WORK TO COMPLETE: Only lines with the word "steps" are needed; collect each of them from the listing below.

SUPPLIED DATA:
(** The combination the specification describes: each of the three losses
    times its configured weight, added up. *)
Definition weighted_sum (config : Config.t) (s : step) : tensor :=
  tensor_add
    (tensor_add
       (tensor_mul (class_loss s) (Config.class_weight (Config.losses config)))
       (tensor_mul (distribution_loss s) (Config.distribution_weight (Config.losses config))))
    (tensor_mul (reconstruction_loss s) (Config.reconstruction_weight (Config.losses config))).

(** A draw of [n] samples from the symmetric Dirichlet with concentration
    [alpha] in each of [k] dimensions, in the world [w0]. *)
Definition symmetric_dirichlet_sample (alpha : float) (k n : Z) (w0 : world) : tensor :=
  fst (dirichlet_sample (Dirichlet (torch_tensor (List.repeat alpha (Z.to_nat k)))) [n] w0).

(** The Sinkhorn divergence of a step as the specification describes it. *)
Definition sinkhorn_against_dirichlet (config : Config.t) (device : string) (s : step)
  : Prop :=
  distribution_loss s =
    SamplesLoss (Config.distribution_type (Config.losses config))
                (Config.distribution_p (Config.losses config))
                (Config.distribution_blur (Config.losses config))
                (eps s) (sampled_dirichlet s) /\
  (exists x w0,
      eps s = fst (reparameterize (model s) (fst (encode (model s) x))
                                  (snd (encode (model s) x)) w0)) /\
  (exists w0,
      sampled_dirichlet s =
      tensor_to device
        (symmetric_dirichlet_sample
           (Config.distribution_alpha (Config.losses config))
           (Config.model_latent_dims (Config.model config))
           (Config.training_batch_size (Config.training config)) w0)).

(** The model objects a trial can reach from [m0]: loading a checkpoint,
    clearing and accumulating gradients and optimizer updates change the
    parameters of the model, not the model that was constructed. *)
Inductive trained_from (m0 : vae) : vae -> Prop :=
| trained_refl : trained_from m0 m0
| trained_load m sd : trained_from m0 m -> trained_from m0 (vae_load_state_dict m sd)
| trained_zero_grad m o : trained_from m0 m -> trained_from m0 (zero_grad m o)
| trained_backward m l : trained_from m0 m -> trained_from m0 (backward l m)
| trained_step m o : trained_from m0 m -> trained_from m0 (fst (optimizer_step m o)).

(** The multi-label classification loss of a step as the specification
    describes it: the feature head of a model trained from [m0] scored
    against the batch's feature labels by [BCEWithLogitsLoss] with
    [pos_weight = (1 / class_proportions) * bias]. *)
Definition multi_label_class_loss (config : Config.t) (device : string)
    (class_proportions : tensor) (m0 : vae) (s : step) : Prop :=
  trained_from m0 (model s) /\
  feature_predictions s = feature_head (model s) (eps s) /\
  (exists b, features s = tensor_float (tensor_to device (batch_get b "features"))) /\
  class_loss s =
    BCEWithLogitsLoss
      (tensor_mul (tensor_rdiv 1%float class_proportions)
                  (Config.class_bias (Config.losses config)))
      (feature_predictions s) (features s).

(** The nine keys of the dict of lines 134-144, in order. *)
Definition report_keys : list string :=
  ["total_loss"; "class_loss"; "dist_loss"; "recon_loss"; "precision"; "recall";
   "accuracy"; "specificity"; "f1_score"].

(** The value reported under 'accuracy' for the counts of [a]:
    (tp + tn) / (tp + fn + tn + fn). *)
Definition reported_accuracy (a : accum) : float :=
  PrimFloat.div (Py.float_of_int (tp_accum a + tn_accum a))
                (Py.float_of_int (tp_accum a + fn_accum a + tn_accum a + fn_accum a)).

(** The value reported under 'f1_score' for the counts of [a]:
    tp / (tp + 0.5). *)
Definition reported_f1_score (a : accum) : float :=
  PrimFloat.div (Py.float_of_int (tp_accum a))
                (PrimFloat.add (Py.float_of_int (tp_accum a)) 0.5%float).

(** Accuracy as usually defined: (tp + tn) / (tp + fp + tn + fn). *)
Definition standard_accuracy (a : accum) : float :=
  PrimFloat.div (Py.float_of_int (tp_accum a + tn_accum a))
                (Py.float_of_int (tp_accum a + fp_accum a + tn_accum a + fn_accum a)).

(** F1 as usually defined: tp / (tp + 0.5 * (fp + fn)). *)
Definition standard_f1_score (a : accum) : float :=
  PrimFloat.div (Py.float_of_int (tp_accum a))
                (PrimFloat.add (Py.float_of_int (tp_accum a))
                   (PrimFloat.mul 0.5%float (Py.float_of_int (fp_accum a + fn_accum a)))).

(** The three denominators of precision, recall and specificity. *)
Definition zero_denominator (a : accum) : Prop :=
  (tp_accum a + fp_accum a = 0 \/ tp_accum a + fn_accum a = 0 \/
   tn_accum a + fp_accum a = 0)%Z.


(** The counts a validation step adds to [tp_accum] and [fp_accum]
    (lines 128-130). *)
Definition binary_predictions (config : Config.t) (s : step) : list bool :=
  tensor_ge (feature_predictions s) (Config.class_threshold (Config.losses config)).

Definition true_positives (config : Config.t) (s : step) : Z :=
  BoolTensor.sum (BoolTensor.and (BoolTensor.eq_scalar (binary_predictions config s) 1%float)
                                 (tensor_eq (features s) 1%float)).

Definition false_positives (config : Config.t) (s : step) : Z :=
  BoolTensor.sum (BoolTensor.and (BoolTensor.eq_scalar (binary_predictions config s) 1%float)
                                 (tensor_eq (features s) 0%float)).

Definition sum_over (f : step -> Z) (steps : list step) : Z :=
  List.fold_right (fun s acc => (f s + acc)%Z) 0%Z steps.

(** A validation step in which no prediction reaches the threshold. *)
Definition no_positive_prediction (config : Config.t) (s : step) : Prop :=
  Forall (fun b : bool => b = false) (binary_predictions config s).

(** The tensors of a step live on [device]: the batch's features and posts
    and the Dirichlet sample were moved there. *)
Definition on_device (device : string) (s : step) : Prop :=
  (exists b,
      features s = tensor_float (tensor_to device (batch_get b "features")) /\
      posts s = tensor_float (tensor_to device (batch_get b "posts"))) /\
  (exists t, sampled_dirichlet s = tensor_to device t).

End Vocabulary.

(** The trials that execute are live, and the limiter keeps the live
    trials within its bound. *)
Definition within_limit (max_concurrent : nat) (r : Tune.runner) : Prop :=
  Tune.running r ⊆ Tune.live r /\ (size (Tune.live r) <= max_concurrent)%nat.

(** Opens the body of a loop step: every library call that returns a pair
    is named, and the record of the step is computed. *)
Ltac open_step :=
  unfold train_step, val_step;
  repeat match goal with
         | |- context [let '(_, _) := ?e in _] => destruct e
         end;
  cbn [fst snd].

(** ** Further vocabulary: what a pass over the data computes *)

Section PassVocabulary.

Context `{Torch}.

(** [batch['features'].to(device).float()] and
    [batch['posts'].to(device).float()]. *)
Definition batch_features (device : string) (b : batch_t) : tensor :=
  tensor_float (tensor_to device (batch_get b "features")).

Definition batch_posts (device : string) (b : batch_t) : tensor :=
  tensor_float (tensor_to device (batch_get b "posts")).

(** [0 + x1 + x2 + ...], added in the order of the list. *)
Definition float_sum (xs : list float) : float :=
  List.fold_left PrimFloat.add xs 0%float.

(** The mean over [steps] of the Python float of the loss [f]. *)
Definition mean_over (f : step -> tensor) (steps : list step) : float :=
  PrimFloat.div (float_sum (List.map (fun s => tensor_item (f s)) steps))
                (Py.float_of_int (Z.of_nat (List.length steps))).

(** The counts a validation step adds to [tn_accum] and [fn_accum]
    (lines 131-132). *)
Definition true_negatives (config : Config.t) (s : step) : Z :=
  BoolTensor.sum (BoolTensor.and (BoolTensor.eq_scalar (binary_predictions config s) 0%float)
                                 (tensor_eq (features s) 0%float)).

Definition false_negatives (config : Config.t) (s : step) : Z :=
  BoolTensor.sum (BoolTensor.and (BoolTensor.eq_scalar (binary_predictions config s) 0%float)
                                 (tensor_eq (features s) 1%float)).



Definition predictions (config : Config.t) (s : step) : Z :=
  Z.of_nat (List.length (binary_predictions config s)).

(** The labels of a step are binary and shaped like the predictions: each
    label equals exactly one of 1.0 and 0.0. *)
Definition binary_labels (config : Config.t) (s : step) : Prop :=
  List.length (tensor_eq (features s) 1%float) =
    List.length (binary_predictions config s) /\
  Forall2 (fun is_one is_zero : bool => is_one = negb is_zero)
          (tensor_eq (features s) 1%float) (tensor_eq (features s) 0%float).

(** Device selection falls back to 'cpu' silently: it picks 'cpu' and
    prints nothing. *)
Definition falls_back_silently (config : Config.t) (w : world) : Prop :=
  select_device config w = ("cpu", []).

(** The reconstruction loss of a step compares the batch's own posts with
    the decoder's output on [eps]. *)
Definition reconstructs_clean_posts (device : string) (s : step) : Prop :=
  (exists b, posts s = batch_posts device b) /\
  logits s = decoder (model s) (eps s) /\
  reconstruction_loss s = MSELoss (posts s) (logits s).

(** [eps] is drawn from the encoding of [x]. *)
Definition encodes (s : step) (x : tensor) : Prop :=
  exists w0,
    eps s = fst (reparameterize (model s) (fst (encode (model s) x))
                                (snd (encode (model s) x)) w0).

(** The encoder of a training step sees the posts plus Gaussian noise of
    mean 0 and the configured standard deviation. *)
Definition encodes_noisy_posts (config : Config.t) (device : string) (s : step) : Prop :=
  exists w0,
    encodes s
      (tensor_add (posts s)
         (tensor_to device
            (fst (torch_normal 0%float (Config.latent_space_noise_std config)
                               (tensor_shape (posts s)) w0)))).

End PassVocabulary.

(** Further concrete inputs for the small instance. *)
Module Cases.

(** [Toy.config0] asking for the second GPU. *)
Definition config_cuda1 : Config.t :=
  {| Config.device := "cuda:1";
     Config.dataset := Config.dataset Toy.config0;
     Config.model := Config.model Toy.config0;
     Config.adam := Config.adam Toy.config0;
     Config.losses := Config.losses Toy.config0;
     Config.training := Config.training Toy.config0;
     Config.latent_space_noise_std := Config.latent_space_noise_std Toy.config0 |}.

(** Training data and an empty validation split. *)
Definition no_validation : Toy.machine :=
  {| Toy.cuda := false;
     Toy.train_data := [([1; 0]%float, [0.75; 0.25]%float)];
     Toy.val_data := [] |}.

(** The locals at the start of the epoch loop of the small instance. *)
Definition start : @locals Toy.torch :=
  {| l_model := tt : @vae Toy.torch; l_optimizer := tt : @optim Toy.torch;
     l_batch_num := None |}.

(** The trial ids [0 .. k-1], as the runner numbers them. *)
Fixpoint ids (k : nat) : gset nat :=
  match k with
  | O => ∅
  | S k' => {[k']} ∪ ids k'
  end.

(** The runner after [k] trials were suggested and the first [j] of them
    started. *)
Definition suggested_started (k j : nat) : Tune.runner :=
  {| Tune.live := ids k; Tune.running := ids j; Tune.created := k;
     Tune.stopped := false |}.

(** The report of the first epoch on [Toy.mixed]. *)
Definition mixed_report : Py.dict float :=
  [ ("total_loss", 6.5%float); ("class_loss", 6%float); ("dist_loss", 0.25%float);
    ("recon_loss", 0%float); ("precision", PrimFloat.div 1 3);
    ("recall", 0.5%float); ("accuracy", 0.5%float);
    ("specificity", PrimFloat.div 1 3); ("f1_score", PrimFloat.div 1 1.5) ].

End Cases.

(** * Properties *)

(** ** Invariants of the loops

    [I] is a property of the model object that every training step
    preserves, [P] a property of the values a loop body binds.  Both carry
    over from the bodies to the whole run. *)

Section LoopInvariants.

Context `{Torch}.
Variables (config : Config.t) (device : string) (class_proportions : tensor).
Variables (I : vae -> Prop) (P : step -> Prop).

Hypothesis train_step_inv : forall m o b w,
  I m ->
  I (fst (fst (fst (train_step config device class_proportions m o b w)))) /\
  P (snd (fst (train_step config device class_proportions m o b w))).

Hypothesis val_step_inv : forall m a b w,
  I m -> P (snd (fst (val_step config device class_proportions m a b w))).

Lemma train_loop_inv batches : forall i l w,
  I (l_model l) ->
  I (l_model (fst (fst (train_loop config device class_proportions batches i l w)))) /\
  Forall P (snd (fst (train_loop config device class_proportions batches i l w))).
Proof.
  induction batches as [|b rest IH]; intros i l w Hl; simpl.
  - split; [exact Hl | constructor].
  - destruct (train_step_inv (l_model l) (l_optimizer l) b w Hl) as [Hm Hs].
    destruct (train_step config device class_proportions (l_model l) (l_optimizer l) b w)
      as [[[m o] s] w1]; simpl in Hm, Hs.
    specialize (IH (i + 1)%Z {| l_model := m; l_optimizer := o; l_batch_num := Some i |} w1 Hm).
    destruct (train_loop config device class_proportions rest (i + 1)
                {| l_model := m; l_optimizer := o; l_batch_num := Some i |} w1)
      as [[l' ss] w2]; simpl in *.
    destruct IH as [IH1 IH2]. split; [exact IH1 | constructor; assumption].
Qed.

RESULT FOR THIS EXERCISE:
Definition sum_over (f : step -> Z) (steps : list step) : Z :=
  List.fold_right (fun s acc => (f s + acc)%Z) 0%Z steps.
(** The mean over [steps] of the Python float of the loss [f]. *)
Definition mean_over (f : step -> tensor) (steps : list step) : float :=
  PrimFloat.div (float_sum (List.map (fun s => tensor_item (f s)) steps))
                (Py.float_of_int (Z.of_nat (List.length steps))).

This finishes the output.